Foster, who works as an emergency room nurse in Northern Kentucky and was not involved in the AMN survey, in part faults typical burnout. About 100,000 registered nurses in the US left the workplace due to the stresses of the Covid-19 pandemic, according to the results of a survey published this month by the National Council of State Boards of Nursing.

Foster says patients and their families have also changed in recent years.

“There’s just a new level of incivility from the public,” he said.

The same violence seen in social media videos of people attacking flight attendants or fast food workers is happening more and more in health care settings, he said. Health care workers are five times more likely to experience workplace violence than employees in all other industries, government surveys have found.

“We’re just trying to take care of people, and they’re lashing out at us,” Foster said. “It’s patients who don’t want to wait, or they act out or are very dramatic or violent. And sometimes our patients are fine, but their families will lash out at us and threaten us.”

This new survey showed that 4 out of 5 nurses said they experienced “a great deal” or “a lot of stress” in their work, an increase of 16 points since 2021.

More nurses said they worried that their job was taking a toll on their health, and they often felt emotionally drained.

Nearly 40% of nurses surveyed said they felt burnt out. Nearly a third said they felt misunderstood or underappreciated, and about the same number felt that they were not getting what they needed out of their job.

Another part of the problem is a lack of adequate staffing.

Only a third of those surveyed said they had the ideal time they needed with patients, a 10-point decrease from 2021. The percentage of nurses who were satisfied with the quality of care that they were able to provide fell 11 points, from 75% in 2021 to 64% in 2023.

Stanford said that in just a couple of years, the profession will be 1 million nurses short, partially because of a demographic change.

Baby boomers are reaching the age of retirement, and there will be more demand for nurses because boomers are also reaching the age when they need more medical care.

Another problem is education. While the number of candidates who passed the nursing licensure exam has steadily grown over the years, according to the union National Nurses United, there are still many more people who want to become nurses than there are classes. Schools just don’t have enough people to teach, Stanford said.

There may also be a lack of interest in doing the work in today’s environment.

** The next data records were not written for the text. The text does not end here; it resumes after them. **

(** * The exact EVM payment scheme: [verify] and [settle]

    A shallow embedding of the facilitator of the exact-amount EVM payment
    scheme (functions [verify] and [settle]) together with the properties
    its specification states about them.

    The two functions are asynchronous TypeScript code which talks to a chain
    client.  They are embedded in a small monad that threads the state of the
    outside world, records every call made to the client in a trace, and
    propagates JavaScript exceptions. *)

From Stdlib Require Import ZArith List String Ascii Bool Lia.
Import ListNotations.

Local Open Scope string_scope.
Local Open Scope Z_scope.
Local Open Scope list_scope.

(** ** Exceptions and outcomes *)

(** A thrown JavaScript value.  Only its presence matters here. *)
Inductive exn : Type :=
| Error (message : string).

(** What evaluating an expression (or awaiting a promise) yields: a value, or
    a thrown exception (a rejected promise). *)
Inductive outcome (A : Type) : Type :=
| Ret (a : A)
| Throw (e : exn).

Arguments Ret {A} a.
Arguments Throw {A} e.

(** ** Data model *)

(** The values of [invalidReason] and [errorReason] the two functions use. *)
Inductive ErrorReason : Type :=
| unsupported_scheme
| invalid_network
| invalid_exact_evm_payload_signature
| invalid_exact_evm_payload_recipient_mismatch
| invalid_exact_evm_payload_authorization_valid_before
| invalid_exact_evm_payload_authorization_valid_after
| insufficient_funds
| invalid_exact_evm_payload_authorization_value
| invalid_exact_evm_payload_undeployed_smart_wallet
| invalid_scheme
| invalid_transaction_state.

Module Authorization.
Record t : Type := mk {
  from : string;
  to : string;
  value : string;
  validAfter : string;
  validBefore : string;
  nonce : string
}.
End Authorization.

Module ExactEvmPayload.
Record t : Type := mk {
  signature : string;
  authorization : Authorization.t
}.
End ExactEvmPayload.

Module PaymentPayload.
Record t : Type := mk {
  x402Version : Z;
  scheme : string;
  network : string;
  payload : ExactEvmPayload.t
}.
End PaymentPayload.

Module Extra.
Record t : Type := mk {
  name : option string;
  version : option string
}.
End Extra.

Module PaymentRequirements.
Record t : Type := mk {
  scheme : string;
  network : string;
  maxAmountRequired : string;
  payTo : string;
  asset : string;
  extra : option Extra.t
}.
End PaymentRequirements.

Module VerifyResponse.
Record t : Type := mk {
  isValid : bool;
  invalidReason : option ErrorReason;
  payer : string
}.
End VerifyResponse.

Module SettleResponse.
Record t : Type := mk {
  success : bool;
  errorReason : option ErrorReason;
  transaction : string;
  network : string;
  payer : string
}.
End SettleResponse.

(** The typed structured data handed to [client.verifyTypedData]; the
    constant [types] and [primaryType] entries are left out. *)
Module TypedData.
Record domain : Type := mkDomain {
  name : string;
  version : string;
  chainId : Z;
  verifyingContract : string
}.
Record t : Type := mk {
  address : string;
  dom : domain;
  message : Authorization.t;
  signature : string
}.
End TypedData.

(** The result of viem's [parseErc6492Signature]: the inner signature and,
    for a wrapped signature, the factory address and its call data. *)
Module Erc6492.
Record t : Type := mk {
  signature : string;
  address : option string;
  data : option string
}.
End Erc6492.

(** The result of viem's [parseSignature]. *)
Module Signature.
Record t : Type := mk {
  r : string;
  s : string;
  v : option Z;
  yParity : Z
}.
End Signature.

(** The argument list of the two overloads of [transferWithAuthorization]. *)
Inductive TransferArgs : Type :=
| BytesSignature (from to : string) (value validAfter validBefore : Z)
                 (nonce : string) (signature : string)
| ScalarTriple (from to : string) (value validAfter validBefore : Z)
               (nonce : string) (v : Z) (r s : string).

Module WriteContract.
Record t : Type := mk {
  address : string;
  functionName : string;
  args : TransferArgs
}.
End WriteContract.

Inductive ReceiptStatus : Type :=
| success
| reverted.

Module Receipt.
Record t : Type := mk { status : ReceiptStatus }.
End Receipt.

Module ChainConfig.
Record t : Type := mk {
  usdcAddress : string;
  usdcName : string
}.
End ChainConfig.

(** Modelled from the spec: the constant [SCHEME] of the exact scheme is not
    among the sources; it is the exact-scheme identifier, which the tests of
    the facilitator write as the string exact. *)
Definition SCHEME : string := "exact".

(** ** The calls made to the chain client *)

Inductive Event : Type :=
| EGetVersion (r : outcome string)
| EVerifyTypedData (p : TypedData.t) (r : outcome bool)
| EDateNow (ms : Z)
| EGetERC20Balance (erc20Address address : string) (r : outcome Z)
| EGetCode (address : string) (r : outcome (option string))
| EWriteContract (p : WriteContract.t) (r : outcome string)
| EWaitForTransactionReceipt (hash : string) (r : outcome Receipt.t).

Definition isWrite (e : Event) : bool :=
  match e with
  | EWriteContract _ _ => true
  | _ => false
  end.

(** Whether an event is a read of the chain that failed. *)
Definition readFailed (e : Event) : bool :=
  match e with
  | EGetVersion (Throw _) => true
  | EVerifyTypedData _ (Throw _) => true
  | EGetERC20Balance _ _ (Throw _) => true
  | EGetCode _ (Throw _) => true
  | _ => false
  end.

(** Pure helpers that are imported from libraries or from modules of the
    repository that are not among the sources.  [getNetworkId] throws on an
    unknown network, [config] is the table of chain configurations, [BigInt]
    is the JavaScript conversion of a string (it throws a SyntaxError on a
    string that is no integer literal), [keccak256] yields the bytes of the
    hash, and the two parsers are viem's. *)
Record Lib : Type := mkLib {
  getNetworkId : string -> outcome Z;
  config : Z -> option ChainConfig.t;
  BigInt : string -> outcome Z;
  keccak256 : string -> list Z;
  parseErc6492Signature : string -> outcome Erc6492.t;
  parseSignature : string -> outcome Signature.t
}.

(** The chain client ([ConnectedClient] for [verify], [SignerWallet] for
    [settle]) and the clock, as transitions of the outside world. *)
Record Client (World : Type) : Type := mkClient {
  getVersion : World -> outcome string * World;
  verifyTypedData : TypedData.t -> World -> outcome bool * World;
  Date_now : World -> Z * World;
  getERC20Balance : string -> string -> World -> outcome Z * World;
  getCode : string -> World -> outcome (option string) * World;
  writeContract : WriteContract.t -> World -> outcome string * World;
  waitForTransactionReceipt : string -> World -> outcome Receipt.t * World
}.

Arguments getVersion {World} _ _.
Arguments verifyTypedData {World} _ _ _.
Arguments Date_now {World} _ _.
Arguments getERC20Balance {World} _ _ _ _.
Arguments getCode {World} _ _ _.
Arguments writeContract {World} _ _ _.
Arguments waitForTransactionReceipt {World} _ _ _.

(** ** The monad *)

(** A computation maps the state of the world to an outcome, the new state
    and the calls it made, in order. *)
Definition M (World A : Type) : Type := World -> outcome A * World * list Event.

Definition ret {World A : Type} (a : A) : M World A :=
  fun w => (Ret a, w, []).

Definition lift {World A : Type} (o : outcome A) : M World A :=
  fun w => (o, w, []).

Definition bind {World A B : Type} (m : M World A) (f : A -> M World B) : M World B :=
  fun w =>
    match m w with
    | (Ret a, w1, t1) =>
        match f a w1 with
        | (o, w2, t2) => (o, w2, t1 ++ t2)
        end
    | (Throw e, w1, t1) => (Throw e, w1, t1)
    end.

(** [try { m } catch { h }]. *)
Definition try_catch {World A : Type} (m : M World A) (h : M World A) : M World A :=
  fun w =>
    match m w with
    | (Ret a, w1, t1) => (Ret a, w1, t1)
    | (Throw _, w1, t1) =>
        match h w1 with
        | (o, w2, t2) => (o, w2, t1 ++ t2)
        end
    end.

Declare Scope monad_scope.
Delimit Scope monad_scope with monad.
Notation "x <- m ;; k" := (bind m (fun x => k))
  (at level 61, m at next level, right associativity) : monad_scope.

Definition await_getVersion {World} (c : Client World) : M World string :=
  fun w => let (r, w') := getVersion c w in (r, w', [EGetVersion r]).

Definition await_verifyTypedData {World} (c : Client World) (p : TypedData.t) : M World bool :=
  fun w => let (r, w') := verifyTypedData c p w in (r, w', [EVerifyTypedData p r]).

Definition call_Date_now {World} (c : Client World) : M World Z :=
  fun w => let (ms, w') := Date_now c w in (Ret ms, w', [EDateNow ms]).

Definition await_getERC20Balance {World} (c : Client World) (erc20Address address : string)
  : M World Z :=
  fun w => let (r, w') := getERC20Balance c erc20Address address w in
           (r, w', [EGetERC20Balance erc20Address address r]).

Definition await_getCode {World} (c : Client World) (address : string)
  : M World (option string) :=
  fun w => let (r, w') := getCode c address w in (r, w', [EGetCode address r]).

Definition await_writeContract {World} (c : Client World) (p : WriteContract.t)
  : M World string :=
  fun w => let (r, w') := writeContract c p w in (r, w', [EWriteContract p r]).

Definition await_waitForTransactionReceipt {World} (c : Client World) (hash : string)
  : M World Receipt.t :=
  fun w => let (r, w') := waitForTransactionReceipt c hash w in
           (r, w', [EWaitForTransactionReceipt hash r]).

(** ** Strings *)

(** [s.substring(n)]: the string from index [n] on. *)
Fixpoint substring_from (n : nat) (s : string) : string :=
  match n, s with
  | O, _ => s
  | S n', String _ s' => substring_from n' s'
  | S _, EmptyString => EmptyString
  end.

Definition isUpperChar (c : ascii) : bool :=
  let n := nat_of_ascii c in (65 <=? n)%nat && (n <=? 90)%nat.

Definition isLowerChar (c : ascii) : bool :=
  let n := nat_of_ascii c in (97 <=? n)%nat && (n <=? 122)%nat.

Definition toLowerCaseChar (c : ascii) : ascii :=
  if isUpperChar c then ascii_of_nat (nat_of_ascii c + 32) else c.

Definition toUpperCaseChar (c : ascii) : ascii :=
  if isLowerChar c then ascii_of_nat (nat_of_ascii c - 32) else c.

Fixpoint toLowerCase (s : string) : string :=
  match s with
  | EmptyString => EmptyString
  | String c s' => String (toLowerCaseChar c) (toLowerCase s')
  end.

Definition isHexDigit (c : ascii) : bool :=
  let n := nat_of_ascii c in
  ((48 <=? n)%nat && (n <=? 57)%nat)
  || ((97 <=? n)%nat && (n <=? 102)%nat)
  || ((65 <=? n)%nat && (n <=? 70)%nat).

Fixpoint allHexDigits (s : string) : bool :=
  match s with
  | EmptyString => true
  | String c s' => isHexDigit c && allHexDigits s'
  end.

(** ** viem's address normalisation

    [getAddress] as viem defines it: a test of the shape of the address, then
    the checksum casing.  The case conversions are those of ASCII, which are
    the only ones a well-formed address meets. *)

(** [isAddress(address, { strict: false })]: the regular expression
    [^0x[a-fA-F0-9]{40}$]. *)
Definition isAddress (address : string) : bool :=
  match address with
  | String "0" (String "x" rest) => (length rest =? 40)%nat && allHexDigits rest
  | _ => false
  end.

(** The loop of [checksumAddress]: character [i] of the lower-case address is
    put in upper case when nibble [i] of the hash is at least 8. *)
Fixpoint checksumChars (hash : list Z) (i : nat) (address : string) : string :=
  match address with
  | EmptyString => EmptyString
  | String c rest =>
      let byte := nth (Nat.div2 i) hash 0 in
      let nibble := if Nat.even i then Z.shiftr byte 4 else Z.land byte 15 in
      String (if (i <? 40)%nat && (8 <=? nibble) then toUpperCaseChar c else c)
             (checksumChars hash (S i) rest)
  end.

Definition checksumAddress (lib : Lib) (address_ : string) : string :=
  let hexAddress := toLowerCase (substring_from 2 address_) in
  let hash := keccak256 lib hexAddress in
  append "0x" (checksumChars hash 0 hexAddress).

Definition getAddress (lib : Lib) (address : string) : outcome string :=
  if negb (isAddress address) then Throw (Error "InvalidAddressError")
  else Ret (checksumAddress lib address).

(** ** Numbers *)

(** [Number(v)] for a bigint [v]: the nearest double, ties to even (the
    overflow to infinity, beyond 2^1024, is not modelled).  It is [v] itself
    up to 2^53. *)
Definition Number (v : Z) : Z :=
  let a := Z.abs v in
  if a <? 2 ^ 53 then v
  else
    let e := Z.log2 a - 52 in
    let q := a / 2 ^ e in
    let r := a mod 2 ^ e in
    let half := 2 ^ (e - 1) in
    let q' := if (half <? r) || ((half =? r) && Z.odd q) then q + 1 else q in
    Z.sgn v * (q' * 2 ^ e).

(** [Math.floor(ms / 1000)] for a clock reading in milliseconds. *)
Definition seconds (ms : Z) : Z := ms / 1000.

(** ** The signature shape *)

(** [signature.startsWith("0x") ? signature.length - 2 : signature.length];
    a signature is a string of ASCII characters, one per UTF-16 unit. *)
Definition signatureLength (signature : string) : Z :=
  if prefix "0x" signature
  then Z.of_nat (length signature) - 2
  else Z.of_nat (length signature).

There are about a million registered nurses with active licenses who are not employed as nurses, according to a National Nurses United analysis of Bureau of Labor Statistics data from 2021.

Coming out of the pandemic, far too many hospitals cut corners on staffing and allowed a higher nurse-to-patient ratio, said Kristine Kittelson, an RN in Austin and a National Nurses United member. Essentially, that’s placed nurses in a moral dilemma, she said, where they can’t completely help their patients even if they want to.

“We are being put in these challenging work environments that really forced us to feel like we, as nurses, aren’t providing the best care that we can,” said Kittelson. who also was not involved in the new survey. “We’re just not being given the resources that we need and the staffing that we need.”

More flexibility in schedules could help, Stanford said. Do nurses have enough flexibility to take time off and take care of themselves?

Nearly every nurse who participated in the new survey said they wanted increased staff support, a reduction in the number of patients per nurse, an increase in salary, a safer working environment and more opportunities to share their input with decision-making.

“This is a great profession, and it’s very rewarding, but I think that the pandemic has really shown how undervalued we are,” Kittelson said. “We should just be able to put in a position to give patients what they deserve and not feel stressed.”